The ac susceptibility was also investigated as a function of temperature in compounds 1Dy and 2Dy under 0 and 1000 Oe (optimum) field (Fig. 6). In zero dc field the χ′′ signals in 2Dy show well-resolved relaxation peaks between 1.8 and 3.2 K (Fig. 6b), but only slightly shifted in temperature, characteristic of the quantum tunneling regime.35 The tunneling relaxation time is extracted to be 0.97 ms (Fig. 6f).

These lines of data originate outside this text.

(* ===== verification/ApparmorSpec.v ===== *)
(** * ApparmorSpec: the fragment is read back, and what the manager guarantees

    The order and the deduplication of boundaries, the lines of the fragment, the
    round trip and its converse; then the additions and removals of the manager. *)
From S2P Require Import Prelude Filepath AllowedRoots AllowedRootsTheory GoStrings Database SnapshotStore SnapshotSpec MacLifecycle MacTheory WorkspacePolicy Json ApparmorBoundary ApparmorManager.
Local Open Scope Z_scope.

(** ** Order *)

#[export] Instance boundary_before_trans : Transitive boundary_before.
Proof.
  intros [p k] [q l] [r m]; unfold boundary_before; cbn. intros [H|[-> H]] [H'|[-> H']]; [left; by eapply str_ltb_trans|by left..|right; split; [done|lia]].
Qed.
#[export] Instance boundary_before_total : Total boundary_before.
Proof.
  intros [p k] [q l]. unfold boundary_before; cbn. destruct (str_ltb p q) eqn:E1; [by left; left|]. destruct (str_ltb q p) eqn:E2; [by right; left|].
  pose proof (str_ltb_total p q E1 E2) as ->. destruct (Z.le_ge_cases (kind_number k) (kind_number l)); [left|right]; by right.
Qed.
#[export] Instance boundary_before_anti : AntiSymm (=) boundary_before.
Proof.
  intros [p k] [q l]. unfold boundary_before; cbn. intros [H|[-> H]] [H'|[E H']].
  - by rewrite (str_ltb_asym _ _ H) in H'.
  - subst. by rewrite str_ltb_irrefl in H.
  - by rewrite str_ltb_irrefl in H'.
  - f_equal. destruct k, l; cbn in *; (done || lia).
Qed.

Definition path_before (a b : appArmorManagedBoundary) : Prop := str_ltb (ab_Path a) (ab_Path b) = true.
Lemma h_prepare_from op index exposures pins projections sources :
  hoare op (held projections) (prepare_from lstat runtimeDir visible polls own_context op index exposures pins projections sources)
    (λ a o, match a with
     | backend_prepared prepared handle =>
         pm_SecurityOpts prepared = ["label=type:docker_helper_container_t"] ∧ held handle o ∧
         ∃ h ns, handle = projections ++ h ∧ pm_MountSources prepared = sources ++ ns ∧ materialized op index exposures pins h ns
     | _ => True
     end).
Proof.
  revert index pins projections sources. induction exposures as [|e exposures IH]; intros index pins projections sources; cbn [prepare_from].
  { apply h_ret. intros o _ Hh. split; [done|]. split; [done|]. exists [], []. by rewrite !app_nil_r. }
  destruct pins as [|pin pins]; [by apply h_ret|]. apply h_case; intros Hro.
  - apply negb_true_iff in Hro. eapply h_weaken; [apply IH|done|]. intros [prepared handle| |] o; [|done..].
    intros (H1 & H2 & h & ns & -> & E & Hm). split; [done|]. split; [done|]. exists h, (pin :: ns). rewrite E, <-app_assoc. split; [done|]. split; [done|].
    cbn [materialized]. by rewrite Hro.
  - apply negb_false_iff in Hro. eapply h_bind; [apply h_prepareProjection|]. intros [entry| |].
    + apply (h_pure op (projected op pin index entry)); [by intros o _ [? _]|]. intros Hpr. eapply h_weaken; [apply (IH (index + 1) pins (projections ++ [entry]))| |].
      * intros o _ [_ [Hw Hs]]. unfold held. rewrite fmap_app. split; [|done]. apply (within_mono _ _ _) with (2 := Hw). intros n [Hn| ->]; set_solver.
      * intros [prepared handle| |] o; [|done..]. intros (H1 & H2 & h & ns & -> & E & Hm). split; [done|]. split; [done|].
        exists (entry :: h), (pe_dockerSource entry :: ns). rewrite E, <-!app_assoc. split; [done|]. split; [done|]. cbn [materialized]. rewrite Hro. by split_and!.
    + eapply h_bind; [apply h_acts, acts_cleanup_projections|]. intros ok. apply h_ret. intros o _ _. by destruct ok.
    + eapply h_bind; [apply h_acts, acts_cleanup_projections|]. intros ok. by apply h_ret.
Qed.

Definition se_ready (p : workloadPreparation) (prepared : preparedWorkloadMAC) (handle : list projectionEntry) k : Prop :=
  pm_SecurityOpts prepared = ["label=type:docker_helper_container_t"] ∧
  materialized (wp_OperationID p) 0 (wp_Exposures p) (wp_PinnedSources p) handle (pm_MountSources prepared) ∧
  held handle (se_ops k !!! wp_OperationID p).
(* ===== verification/WorkloadSelinuxRemoval.v ===== *)
(** * WorkloadSelinuxRemoval: no removal reaches a source

    A projection passes writes and removals through to its source.  Neither a
    preparation nor a release ever removes a directory in which a live projection
    is mounted, whatever the workers do between two calls; nor does a startup
    before which the workers have all come up or gone.  The code does not check
    the latter: the last example is a startup that reaches a source. *)
From S2P Require Import Prelude Filepath AllowedRoots Operation GoStrings Session Json Proc Lifecycle RunRequest Run WorkloadMac WorkloadMacTheory WorkloadMacSpec WorkloadSelinux WorkloadSelinuxTheory WorkloadSelinuxSpec.
Local Open Scope Z_scope.

Implicit Types (o : op_state) (k : se_kernel).

Definition undamaged o : Prop := os_damage o = false.
Lemma event_damage o e : os_damage (apply_event o e) = os_damage o.
Proof. destruct e; simpl; by try case_bool_decide. Qed.
Lemma calm_undamaged : calm undamaged.
Proof. intros o e _ H. unfold undamaged. by rewrite event_damage. Qed.

Definition not_starting (name : string) o : Prop := os_workers o !! name ≠ Some worker_starting.
Lemma event_not_starting o e name : not_starting name o → not_starting name (apply_event o e).
Proof.
  unfold not_starting. destruct e as [n ctx|n|n]; simpl; [|done|]; case_bool_decide as H; try done; cbn;
    (destruct (decide (name = n)) as [->|Hne]; [by rewrite lookup_insert_eq|by rewrite lookup_insert_ne]).
Qed.
Lemma calm_not_starting name : calm (not_starting name).
Proof. intros o e _. apply event_not_starting. Qed.
Definition no_starting o : Prop := ∀ name, not_starting name o.
Lemma calm_no_starting : calm no_starting.
Proof. intros o e _ H name. by apply event_not_starting. Qed.
(** * Lua bindings of the parsed message part model (src/lua/lua_mimepart.c)

    A shallow embedding of the accessors that [lua_mimepart.c] registers
    for the classes [rspamd{textpart}] and [rspamd{mimepart}], and the
    properties of the part model that can be read off them.

    Conventions of the embedding.
    - A C pointer that the code tests against, or may find equal to, [NULL]
      is an [option]; the address carried by a view (a [start]/[begin]
      pointer) is a [Z].
    - A C string ([const gchar *]) is a [string]: the bytes before the
      terminating NUL.  [strcmp] is the three-way comparison of such strings.
      A Lua string is a [string] of any bytes, NUL included; the C string
      that [lua_tostring] hands to [strcmp] and to [%s] is [c_str] of it.
    - [guint] is a [Z] reduced modulo [2^32] wherever the code does
      arithmetic on it or stores a wider value in it; a [gsize] pushed with
      [lua_pushnumber] becomes the nearest double.
    - A Lua table is a table without a metatable, so that [lua_gettable]
      is a plain lookup.
    - Struct members are named [<struct abbreviation>_<member>].
    - A binding returns a [lua_outcome]: the values it pushed and returned,
      a Lua error raised with [luaL_error], or the dereference of a NULL
      pointer.
    - The [self] argument of a method is the pointer stored in the userdata
      box that [lua_check_textpart] / [lua_check_mimepart] unwrap; [None]
      is a box that holds [NULL]. *)

From stdpp Require Import base option list strings gmap.
From Stdlib Require Import ZArith Lia.

Set Warnings "-register-all".
Local Open Scope string_scope.
Local Open Scope Z_scope.
(** The loop of [get_portal_to_next_map] over the portals of a map. *)
Fixpoint find_portal (next_map : json) (portals : list json)
    : result (option (json * json)) :=
  match portals with
  | [] => Ok None
  | portal :: rest =>
      let+ dest := getitem portal "destination_map_id" in
      if py_eq dest next_map then
        let+ x := getitem portal "source_map_x" in
        let+ y := getitem portal "source_map_y" in
        Ok (Some (x, y))
      else find_portal next_map rest
  end.

Definition get_portal_to_next_map (self : t) (current_map next_map : json)
    : M (option (json * json)) :=
  let* map_data := load_map_file self current_map in
  if negb (truthy map_data) then ret None
  else
    let* portals_field := lift (get_default map_data "portals" (JArr [])) in
    let* portals := lift (py_iter portals_field) in
    lift (find_portal next_map portals).

End GameDataManager.

(** ** NostaleQuestBot *)

Module NostaleQuestBot.

Record t : Type := Make {
  data : GameDataManager.t;
  current_map_id : option Z;
  current_x : Z;
  current_y : Z;
}.

(** [update_position]: the three attributes are overwritten with what
    the client reports; when the call raises the error is printed and they
    keep their values. *)
Definition update_position (self : t) : M t :=
  log EvPoll;;;
  fun w =>
    match client_player w (ticks w) with
    | Some p =>
        (Ret (Make (data self) (Some (po_current_map_id p)) (po_x p) (po_y p)),
         tick w)
    | None => (print MsgPositionError;;; ret self) (tick w)
    end.

(** [__init__] once the client is connected. *)
Definition init (data_manager : GameDataManager.t) : M t :=
  update_position (Make data_manager None 0 0).

(** [walk_to]: the walk command, the wait, a position update; when the
    command raises the rest is skipped. *)
Definition walk_to (self : t) (x y : json) : M t :=
  log (EvWalk x y);;;
  fun w =>
    if client_walk w (ticks w)
    then update_position self (tick w)
    else (print MsgWalkError;;; ret self) (tick w).

(** [self.current_map_id == m] *)
Definition on_map (self : t) (m : json) : bool :=
  py_eq (of_opt_int (current_map_id self)) m.

(** [' → '.join(names)]: every item must be a string. *)
Fixpoint join_names (names : list json) : result (list string) :=
  match names with
  | [] => Ok []
  | JStr s :: rest => let+ r := join_names rest in Ok (s :: r)
  | _ :: _ => Err TypeError
  end.

Fixpoint map_names (d : GameDataManager.t) (path : list json)
    : result (list json) :=
  match path with
  | [] => Ok []
  | m :: rest =>
      let+ n := GameDataManager.get_map_name d m in
      let+ r := map_names d rest in
      Ok (n :: r)
  end.

(** [not path or len(path) < 2] *)
Definition no_route (path : json) : result bool :=
  if negb (truthy path) then Ok true
  else let+ n := py_len path in Ok (n <? 2)%nat.

(** The test that ends [travel_to_map]. *)
Definition arrival (self : t) (target_map : Z) : M (bool * t) :=
  let* self := update_position self in
  if on_map self (JNum target_map) then
    let* name := lift (GameDataManager.get_map_name (data self) (JNum target_map)) in
    print (MsgArrived name);;;
    ret (true, self)
  else
    print (MsgWrongMap (current_map_id self) target_map);;;
    ret (false, self).

(** The loop of [travel_to_map] over the indices [i] still to visit;
    [again] is the call [self.travel_to_map(target_map)] it makes when
    the position does not match the hop. *)
Fixpoint hops (again : t -> M (bool * t)) (self : t) (target_map : Z)
    (path : json) (indices : list nat) : M (bool * t) :=
  match indices with
  | [] => arrival self target_map
  | i :: rest =>
      let* current := lift (getindex path i) in
      let* next_map := lift (getindex path (i + 1)) in
      let* self := update_position self in
      if negb (on_map self current) then
        print (MsgDesync current (current_map_id self));;;
        again self
      else
        let* portal_pos :=
          GameDataManager.get_portal_to_next_map (data self) current next_map in
        match portal_pos with
        | None =>
            let* a := lift (GameDataManager.get_map_name (data self) current) in
            let* b := lift (GameDataManager.get_map_name (data self) next_map) in
            print (MsgNoPortal a b);;;
            ret (false, self)
        | Some (x, y) =>
            let* b := lift (GameDataManager.get_map_name (data self) next_map) in
            print (MsgPortal b x y);;;
            let* self := walk_to self x y in
            hops again self target_map path rest
        end
  end.

(** [travel_to_map] from the point where the route is known. *)
Definition follow_route (again : t -> M (bool * t)) (self : t)
    (target_map : Z) (path : json) : M (bool * t) :=
  let* short := lift (no_route path) in
  if short then
    let* name := lift (GameDataManager.get_map_name (data self) (JNum target_map)) in
    print (MsgNoRoute name);;;
    ret (false, self)
  else
    let* stops := lift (py_iter path) in
    let* names := lift (map_names (data self) stops) in
    let* line := lift (join_names names) in
    print (MsgRoute line);;;
    let* n := lift (py_len path) in
    hops again self target_map path (seq 0 (n - 1)).

(** [travel_to_map]; [fuel] bounds the depth of the calls it makes to
    itself, and [OutOfFuel] stands for a run that needs more. *)
Fixpoint travel_to_map (fuel : nat) (self : t) (target_map : Z)
    : M (bool * t) :=
  match fuel with
  | O => out_of_fuel
  | S fuel' =>
      let* self := update_position self in
      if on_map self (JNum target_map) then
        let* name := lift (GameDataManager.get_map_name (data self) (JNum target_map)) in
        print (MsgAlreadyThere name);;;
        ret (true, self)
      else
        let* path :=
          GameDataManager.get_pathfinding (data self) (current_map_id self)
            target_map in
        follow_route (fun self' => travel_to_map fuel' self' target_map)
          self target_map path
  end.

End NostaleQuestBot.

(** ** Observations on the trace *)

(** The identifiers [load_map_file] was called with. *)
Fixpoint map_loads (t : list event) : list json :=
  match t with
  | [] => []
  | EvLoadMap map_id :: t' => map_id :: map_loads t'
  | _ :: t' => map_loads t'
  end.

(** The addresses requested from the routing site. *)
Fixpoint http_calls (t : list event) : list string :=
  match t with
  | [] => []
  | EvHttpGet url :: t' => url :: http_calls t'
  | _ :: t' => http_calls t'
  end.

(** The walk commands sent to the client. *)
Fixpoint walks (t : list event) : list (json * json) :=
  match t with
  | [] => []
  | EvWalk x y :: t' => (x, y) :: walks t'
  | _ :: t' => walks t'
  end.

(** The keys read in one cache type. *)
Fixpoint cache_reads (cache_type : string) (t : list event) : list string :=
  match t with
  | [] => []
  | EvCacheRead ty key :: t' =>
      if String.eqb ty cache_type then key :: cache_reads cache_type t'
      else cache_reads cache_type t'
  | _ :: t' => cache_reads cache_type t'
  end.

(** The lines printed. *)
Fixpoint printed (t : list event) : list message :=
  match t with
  | [] => []
  | EvPrint m :: t' => m :: printed t'
  | _ :: t' => printed t'
  end.

(** The file of a cache entry. *)
Definition cache_path (cache_type key : string) : string * string :=
  (cache_type, key +:+ ".json").

(** The value [get] returns for the files [f]. *)
Definition cached (f : gmap (string * string) file_content)
    (cache_type key : string) : json :=
  match f !! cache_path cache_type key with
  | Some (Doc v) => v
  | _ => JNull
  end.

(** The index a block of [load_all_data] binds when the data folder holds
    the files [f]: [cur] without the file, an exception when the file does
    not parse or cannot be indexed or counted. *)
Definition table_in (f : gmap string file_content) (path : string)
    (cur : GameDataManager.table) : outcome GameDataManager.table :=
  match f !! path with
  | Some (Doc v) =>
      match GameDataManager.table_of v with
      | Ok tb =>
          match GameDataManager.table_len tb with
          | Ok _ => Ret tb
          | Err e => Raise e
          end
      | Err e => Raise e
      end
  | Some Garbage => Raise JSONDecodeError
  | None => Ret cur
  end.

(** ** Text of identifiers *)

(** A digit or a minus sign. *)
Definition num_char (c : ascii) : bool :=
  let n := nat_of_ascii c in
  (((48 <=? n) && (n <=? 57)) || (n =? 45))%nat.

Fixpoint num_text (s : string) : bool :=
  match s with
  | EmptyString => true
  | String c s' => num_char c && num_text s'
  end.

(** No underscore in the text. *)
Fixpoint plain (s : string) : bool :=
  match s with
  | EmptyString => true
  | String c s' => negb (Ascii.eqb c "_") && plain s'
  end.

In a dc field of 1000 Oe compounds 1Dy and 2Dy both show slow relaxation of magnetization, as indicated by the temperature-dependent χ′′ peaks (Fig. 6c and e). The relaxation times can be extracted with a generalized Debye model, and an Arrhenius fit of temperature dependence gives their effective barriers (Ueff), 39 ± 2 and 31 ± 1 K, with τ0 = 5.46 × 10−6 and 7.33 × 10−9 s for 1Dy and 2Dy, respectively. A slightly different effective energy barrier value was reported for 1Dy, due to the different frequency range employed there.11 The relatively low values of the effective barriers already suggest that the Orbach relaxation pathway is not efficient for these systems in such temperature range, as commonly reported for Ln complexes.36–38 In particular, the relaxation behavior persists in wider temperature range in compound 1Dy but it exhibits a poor linear relationship in ln(τ) vs. T−1 plots and uncommonly large τ0 value (Fig. 6f). To explore the presence of other relaxation pathways we also tentatively fitted the temperature dependence of the relaxation times with an power (Tn) function obtaining n = 5.6 for 1Dy and n = 13.0 for 2Dy (Fig. S15). These result clearly suggests that a Raman process could be responsible for the slow relaxation for 1Dy, while the unphysically large exponent in 2Dy indicates that the situation is more complicated, e.g. due to the participation of optical phonons/molecular vibrations.16,39

Furthermore, ac magnetic susceptibility data collected for 2Tb also display out-of-phase susceptibility signals with a frequency and temperature dependence indicative of slow relaxation of magnetization (Fig. S16). The effective barrier cannot be extracted given that only three data points available for which a maximum is observed. Even so it still reveals the large contribution of strong magnetic coupling on relaxation behaviour.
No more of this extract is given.